I'm not sure if I'm answering your points but I've tried and also to try to explain my thinking (but I may have a different view tomorrow!).
I would describe the PACE trial as aimed at people with unexplained fatigue. Which may or may not match ME definitions. There are exclusion criteria within Oxford but we don't know what checks they did. So if I were to design a trial I wouldn't use this definition but they did that so we need to interpret results in line with this.
I would also argue that using PEM as a defining feature is quite arbitrary. I guess its less than that since it is based on clinical experience but I worry that it might exclude people who also need help. We don't understand what is happening with ME so we don't know if this is a reasonable defining feature. Also I worry about that PEM is maybe less when ME is less severe and hence less noticeable. I've observed PEM with my child but she has denied it in the past (she has short term memory issues) but I wonder if it is something that some may not observe but have.
So PACE gives us a set of patients who meet the Oxford criteria and the question do the CBT/GET/APT interventions improve things for that group. (Question 1)
There is another question of how the Oxford group overlaps or doesn't overlap with other groups and hence how we can interpret the first question for people who meet other diagnostic criteria. Question 2
So for question 1 having looked at the results and taking account of what they refused to publish I would conclude that interventions change the way people answer questionnaires but not by much and there doesn't seem to be any objective improvements (benefit/work changes we know and showed no change; the step test we don't know; and the 6mwt showed a slight improvement for GET but not much). Given how little data we have from them its hard to make real conclusions. Hence my conclusion would be improvements are uncertain and based on my belief if they were good they would have published the objective data I conclude real improvements are unlikely.
Thus I conclude (differently to the PACE people but I think justified by what is and isn't published) that given a group of people with unexplained fatigue who meet the Oxford criteria CBT/GET/APT make little real difference.
Then we get to the question of what about other criteria and different subgroups.
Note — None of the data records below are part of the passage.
(** The analytics of two users, one without events in range. *)
Lemma stat_cards_agree_witness :
  let data :=
    [Analytics.userAnalytics (Platform.Date_parse ist) first_days_of_2024
       (sample_user "ann") (Js.Ok (Js.JObject ∅, sample_timeline));
     Analytics.userAnalytics (Platform.Date_parse ist) first_days_of_2024
       (sample_user "bob") (Js.Throw Js.TypeError)] in
  exists p,
    AnalyticsCharts.processedData (Platform.Date_parse ist) (Platform.LocalTime india)
      (Platform.UTC india) (Some data) first_days_of_2024 = Some (Js.Ok (Some p))
    /\ AnalyticsCharts.totalEvents (Some p) = Analytics.totalInRange data
    /\ 0 <= AnalyticsCharts.activeUsers (Some p) <= AnalyticsCharts.totalEvents (Some p).
Proof.
  intros data.
  destruct (AnalyticsCharts.processedData (Platform.Date_parse ist)
              (Platform.LocalTime india) (Platform.UTC india) (Some data)
              first_days_of_2024) as [[[p|]|e]|] eqn:E.
  - exists p. split; [reflexivity|].
    destruct (stat_cards_agree _ _ _ _ _ _ E) as (H1 & H2 & _). split; assumption.
  - exfalso. vm_compute in E. discriminate E.
  - exfalso. vm_compute in E. discriminate E.
  - exfalso. vm_compute in E. discriminate E.
Defined.

Lemma eventsByType_counts_witness :
  exists counts,
    AnalyticsCharts.eventsByType sample_analytics = Some counts
    /\ counts !! "UserUpdated" = Some 5
    /\ AnalyticsCharts.sum_counts counts = 5.
Proof.
  destruct (eventsByType_counts sample_analytics) as (counts & H & Hc & Hs).
  - apply (bool_decide_unpack _). vm_compute. exact I.
  - exists counts. split; [exact H|]. split.
    + rewrite (Hc "UserUpdated"). reflexivity.
    + rewrite Hs. reflexivity.
Defined.
(** X10. The success counters of the summary are exact in every run:
    [added] is the number of Insert calls whose write succeeded,
    [reactivated] the number of reactivation calls whose write succeeded,
    and [deactivated] the number of deactivation calls whose write
    succeeded, the results being those the network gave to the calls of
    the run in their order. *)
Theorem X10_success_counters_are_exact props d w :
  let st := (reconcile http environ props d w).1 in
  let oks := (replay http environ (calls st) w).1 in
  added (stats st) = successes is_insertion (calls st) oks
  /\ reactivated (stats st) = successes is_reactivation (calls st) oks
  /\ deactivated (stats st) = successes is_deactivation (calls st) oks.
Proof.
  intros st oks. subst st oks.
  pose proof (reconcile_calls http environ props d w) as Hc. simpl in Hc.
  rewrite Hc. clear Hc.
  unfold reconcile.
  destruct (loop_external_spec http environ d props (init_state w))
    as (_ & (_ & _ & _ & Hw & _) & Hids).
  pose proof (loop_external_tallied d props (init_state w)) as Ht.
  destruct (loop_external http environ d props (init_state w)) as [st b].
  simpl in *. rewrite union_empty_r_L in Hids.
  destruct b; simpl.
  - pose proof (loop_stored_tallied d st) as Ht'. rewrite Hids in Ht'.
    exact (tallied_trans (init_state w) st _ _ _ Hw Ht Ht').
  - rewrite app_nil_r. exact Ht.
Qed.
End Tally.

(** ** The guard, read on the raw record *)

Lemma lstrip_empty s : lstrip s = "" <-> all_space s = true.
Proof.
  induction s as [|c s IH]; simpl; [done|].
  destruct (py_isspace c); simpl; [done|]. split; discriminate.
Qed.

Lemma rstrip_empty s : rstrip s = "" <-> all_space s = true.
Proof.
  induction s as [|c s IH]; simpl; [done|].
  destruct (rstrip s) as [|b t].
  - destruct (py_isspace c); simpl; [|split; discriminate].
    split; intros _; [by apply IH | done].
  - split; [discriminate|]. intros [_ H]%andb_true_iff.
    by apply IH in H.
Qed.

Lemma lstrip_all_space s : all_space (lstrip s) = true -> all_space s = true.
Proof.
  induction s as [|c s IH]; simpl; [done|].
  destruct (py_isspace c) eqn:Ec; simpl; [done|]. by rewrite Ec.
Qed.

Lemma strip_empty s : strip s = "" <-> all_space s = true.
Proof.
  unfold strip. rewrite rstrip_empty. split.
  - apply lstrip_all_space.
  - intros H. by apply lstrip_empty in H as ->.
Qed.

Lemma pretty_N_go_nonempty x s : s ≠ "" -> pretty_N_go x s ≠ "".
Proof.
  revert s. induction (N.lt_wf_0 x) as [x _ IH]; intros s Hs.
  destruct (decide (x = 0)%N) as [->|Hx]; [by rewrite pretty_N_go_0|].
  rewrite pretty_N_go_step by lia. apply IH; [|done].
  apply N.div_lt; lia.
Qed.

Lemma pretty_positive_nonempty (p : positive) : pretty p ≠ "".
Proof.
  unfold pretty, pretty_positive, pretty, pretty_N.
  destruct (decide (N.pos p = 0)%N); [done|].
  rewrite pretty_N_go_step by lia. by apply pretty_N_go_nonempty.
Qed.
Definition removeEmptyWords (ary : list jsstring) : list jsstring :=
  removeEmptyWords_loop (S (length ary)) ary.

Definition getWords (text : value) : completion (list jsstring) :=
  match text with
  | VString text =>
      if length text =? 0 then Normal []
      else
        let text := replace_runs is_lf SP text in
        (* text.replace(/\s+/g, " ") is evaluated and its result dropped *)
        let words := split is_space text in
        let words := trimNonLettersFromArray words in
        let words := removeEmptyWords words in
        Normal words
  | _ => Throw (TypeError "A string is required.")
  end.

Definition getSentences (text : value) : completion (list jsstring) :=
  match text with
  | VString text =>
      if length text =? 0 then Normal []
      else
        let text := replace_runs is_lf SP text in
        let matches := match_sentences text in
        let finalMatch := match_final text in
        let matches := match matches with None => [] | Some l => l end in
        let matches :=
          match finalMatch with
          | Some (m0 :: _) => matches ++ [m0]
          | _ => matches
          end in
        Normal matches
  | _ => Throw (TypeError "A string is required.")
  end.

Fixpoint getNumSyllablesPerWord_each (aryOfWords todo : list jsstring)
  (result : list nat) : M (list nat) :=
  match todo with
  | [] => ret result
  | value :: rest =>
      result <-
        try_catch
          (n <- lift (getNumSyllablesInWord (VString value)) ;;
           ret (result ++ [n]))
          (fun e =>
             log (LogString "Error in ReadingAge.getNumSyllablesPerWord") ;;;
             log (LogExn e) ;;;
             log (LogWord value aryOfWords) ;;;
             ret result) ;;
      getNumSyllablesPerWord_each aryOfWords rest result
  end.

Definition getNumSyllablesPerWord (aryOfWords : list jsstring) : M (list nat) :=
  getNumSyllablesPerWord_each aryOfWords aryOfWords [].

Fixpoint getComplexWordPositions_each (todo : list nat) (i : nat)
  (result : list nat) : list nat :=
  match todo with
  | [] => result
  | value :: rest =>
      getComplexWordPositions_each rest (S i)
        (if 3 <=? value then result ++ [i] else result)
  end.

Definition getComplexWordPositions (aryOfNumSyllables : list nat) : list nat :=
  getComplexWordPositions_each aryOfNumSyllables 0 [].

(** [aryOfWords[value]] is [undefined] past the end of the array. *)
Definition getComplexWords (aryOfWords : list jsstring)
  (aryOfComplexWordPositions : list nat) : list value :=
  fold_left
    (fun result value =>
       result ++ [match nth_error aryOfWords value with
                  | Some w => VString w
                  | None => VUndefined
                  end])
    aryOfComplexWordPositions [].
(** C5 (amended): [move_to_end_of_pat] takes the current line from the
    cursor's character column, finds the leftmost match of the pattern
    anywhere in that slice, and advances the column (mod 2^16) by the
    number of characters from the cursor to the end of that match; with
    no match it is a no-op; the row and the text never change.  On the
    line ["ab cd"] with the default word pattern, from column 0 the cursor
    moves to column 2. *)
Theorem move_to_end_of_pat_spec :
  (forall e pat,
   x (cursor (move_to_end_of_pat e pat)) =
   match re_find pat (skipn (x (cursor e)) (line_at_cursor e)) with
   | Some (mat_start, mat_end) => u16 (x (cursor e) + u16 mat_end)
   | None => x (cursor e)
   end /\
   y (cursor (move_to_end_of_pat e pat)) = y (cursor e) /\
   file_text (move_to_end_of_pat e pat) = file_text e) /\
  (forall gc e,
   gc (chr "a") = Letter -> gc (chr "b") = Letter -> gc (chr " ") = Separator ->
   line_at_cursor e = of_ascii "ab cd" -> x (cursor e) = 0 ->
   x (cursor (move_to_end_of_pat e (word_pattern gc))) = 2).
Proof.
  split.
  - intros e pat. unfold move_to_end_of_pat.
    destruct (re_find pat (skipn (x (cursor e)) (line_at_cursor e))) as [[i j]|];
      repeat split.
  - intros gc e Ha Hb Hsp Hline Hx. unfold move_to_end_of_pat.
    rewrite Hline, Hx. change (chr "a") with 97%Z in Ha. change (chr "b") with 98%Z in Hb.
    change (chr " ") with 32%Z in Hsp. simpl. rewrite Ha. simpl. rewrite Hb, Hsp. simpl.
    reflexivity.
Qed.

Lemma move_to_end_of_pat_spec_witness :
  x (cursor (move_to_end_of_pat
               (mk_editor (of_ascii "ab cd") {| x := 0; y := 0 |} Normal [])
               (word_pattern ascii_gc))) = 2.
Proof.
  apply (proj2 move_to_end_of_pat_spec); reflexivity.
Defined.

End MotionClaims.

Module EditorClaims.
Import Buffer Editor.

(** A file that reads as ["ab"], no trailing newline. *)
Definition read_ab (path : str) : option str := Some (of_ascii "ab").

(** C8 (code_bug): the out-of-range position built by ['O'] on line 0
    is not clamped.  Right after opening a file holding ["ab"] (cursor at
    line 0, column 0, Normal mode), ['O'] computes row [0 - 1], which
    wraps to 65535, so the offset is 3, past the end of the buffer, and
    [insert_char] panics. *)
Theorem insert_line_above_first_line_panics
  (file_create : str -> bool) (write_all : str -> str -> bool)
  (gc : Z -> GeneralCategory) :
  handle_key_event file_create write_all gc
    (new_editor read_ab (Some (of_ascii "main.rs"))) (Char (chr "O")) = None.
Proof. reflexivity. Qed.

(** C9 as stated fails: a failed save is not reported; the key handler
    panics.  With [File::create] failing, [:w] followed by Enter does not
    return an editor state. *)
Lemma save_failure_counterexample :
  ~ (forall file_create write_all gc e,
     mode e = Command -> command e = of_ascii "w" ->
     exists e', handle_key_event file_create write_all gc e Enter = Some e').
Proof.
  intros H.
  destruct (H (fun _ => false) (fun _ _ => true) ascii_gc
              (mk_editor [] {| x := 0; y := 0 |} Command (of_ascii "w"))
              eq_refl eq_refl) as [e' He].
  discriminate He.
Qed.

(** C9 (amended): executing the save command [w] panics (through
    [.expect]) when the file cannot be created or written, so the process
    aborts; when both steps succeed the session continues in Normal mode
    with an empty command line. *)
Theorem save_command_outcome
  (file_create : str -> bool) (write_all : str -> str -> bool)
  (gc : Z -> GeneralCategory) (e : Editor) :
  mode e = Command -> trim (command e) = of_ascii "w" ->
  handle_key_event file_create write_all gc e Enter =
  if file_create (file_path e) && write_all (file_path e) (file_text e)
  then Some (push_key (end_command e) Enter)
  else None.
Proof.
  intros Hm Hc. unfold handle_key_event. rewrite Hm.
  unfold execute_command. rewrite Hc. simpl. unfold save_file.
  destruct (file_create (file_path e)), (write_all (file_path e) (file_text e));
    reflexivity.
Qed.

Lemma save_command_outcome_witness :
  handle_key_event (fun _ => false) (fun _ _ => true) ascii_gc
    (mk_editor [] {| x := 0; y := 0 |} Command (of_ascii "w")) Enter = None.
Proof.
  apply (save_command_outcome (fun _ => false) (fun _ _ => true) ascii_gc
           (mk_editor [] {| x := 0; y := 0 |} Command (of_ascii "w")));
    reflexivity.
Defined.

End EditorClaims.

Module BufferFacts.
Import Buffer BufferLines.

Lemma utf8_len_pos c : 1 <= utf8_len c.
Proof. unfold utf8_len. repeat destruct (_ <? _)%Z; lia. Qed.

Lemma byte_len_app a b : byte_len (a ++ b) = byte_len a + byte_len b.
Proof. induction a as [|c a IH]; simpl; lia. Qed.

Lemma split_at_byte_app a b : split_at_byte (a ++ b) (byte_len a) = Some (a, b).
Proof.
  induction a as [|c a IH]; [destruct b; reflexivity|].
  simpl byte_len. simpl app.
  destruct (utf8_len c) as [|u] eqn:E; [pose proof (utf8_len_pos c); lia|].
  cbn [split_at_byte Nat.add]. rewrite E.
  replace (S (u + byte_len a) <? S u) with false by (symmetry; apply Nat.ltb_ge; lia).
  replace (S (u + byte_len a) - S u) with (byte_len a) by lia.
  rewrite IH. reflexivity.
Qed.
Yes there were people suffering from depression (who may be excluded in other defns), I can't remember quite how they measured that but there was a paper that looked at the HADS scale (which I think they used) for people with fibromyalgia and they concluded that it does not measure depression or anxiety but only measures a vaguer concept of psychological distress. So I'm not sure what I conclude about that.
I seem to remember that they did a subgroup analysis around CDC criteria, London(ish) criteria and depression and that they showed much the same as their overall results.
The CBT they did was not aimed at depression but aimed at getting people to reinterpret symptoms so if there were people suffering from primary depression then I'm not sure they would be helped. I've not looked at CBT for depression but everytime I see CBT mentioned for other illnesses it seems to be around positive spins in papers on poor results (see the psychosis debate that Keith Laws and others have had).
So I guess I see the results being so poor and covered up as the major issue rather than patient selection. Patient selection is hard and I think needs to be trial specific and research criteria need to be different from clinical criteria when trying to understand mechanisms.
What I would hate is for us to say we only care about this group of people who are ill but that group whose illness is equally unexplained don't fit our pattern so lets ignore them (or it must be psychological for them). We need to be pushing for research that leads to understanding. What I hate about things like the PACE trial is that they are not science in that they don't hypothesis and test a mechanism but instead they are black box testing within a hard to control and measure environment with a very badly applied cookbook of statistical methods.
My conclusion would be PACE spend £5million to tell us nothing given they refuse to publish the original protocol and objective data.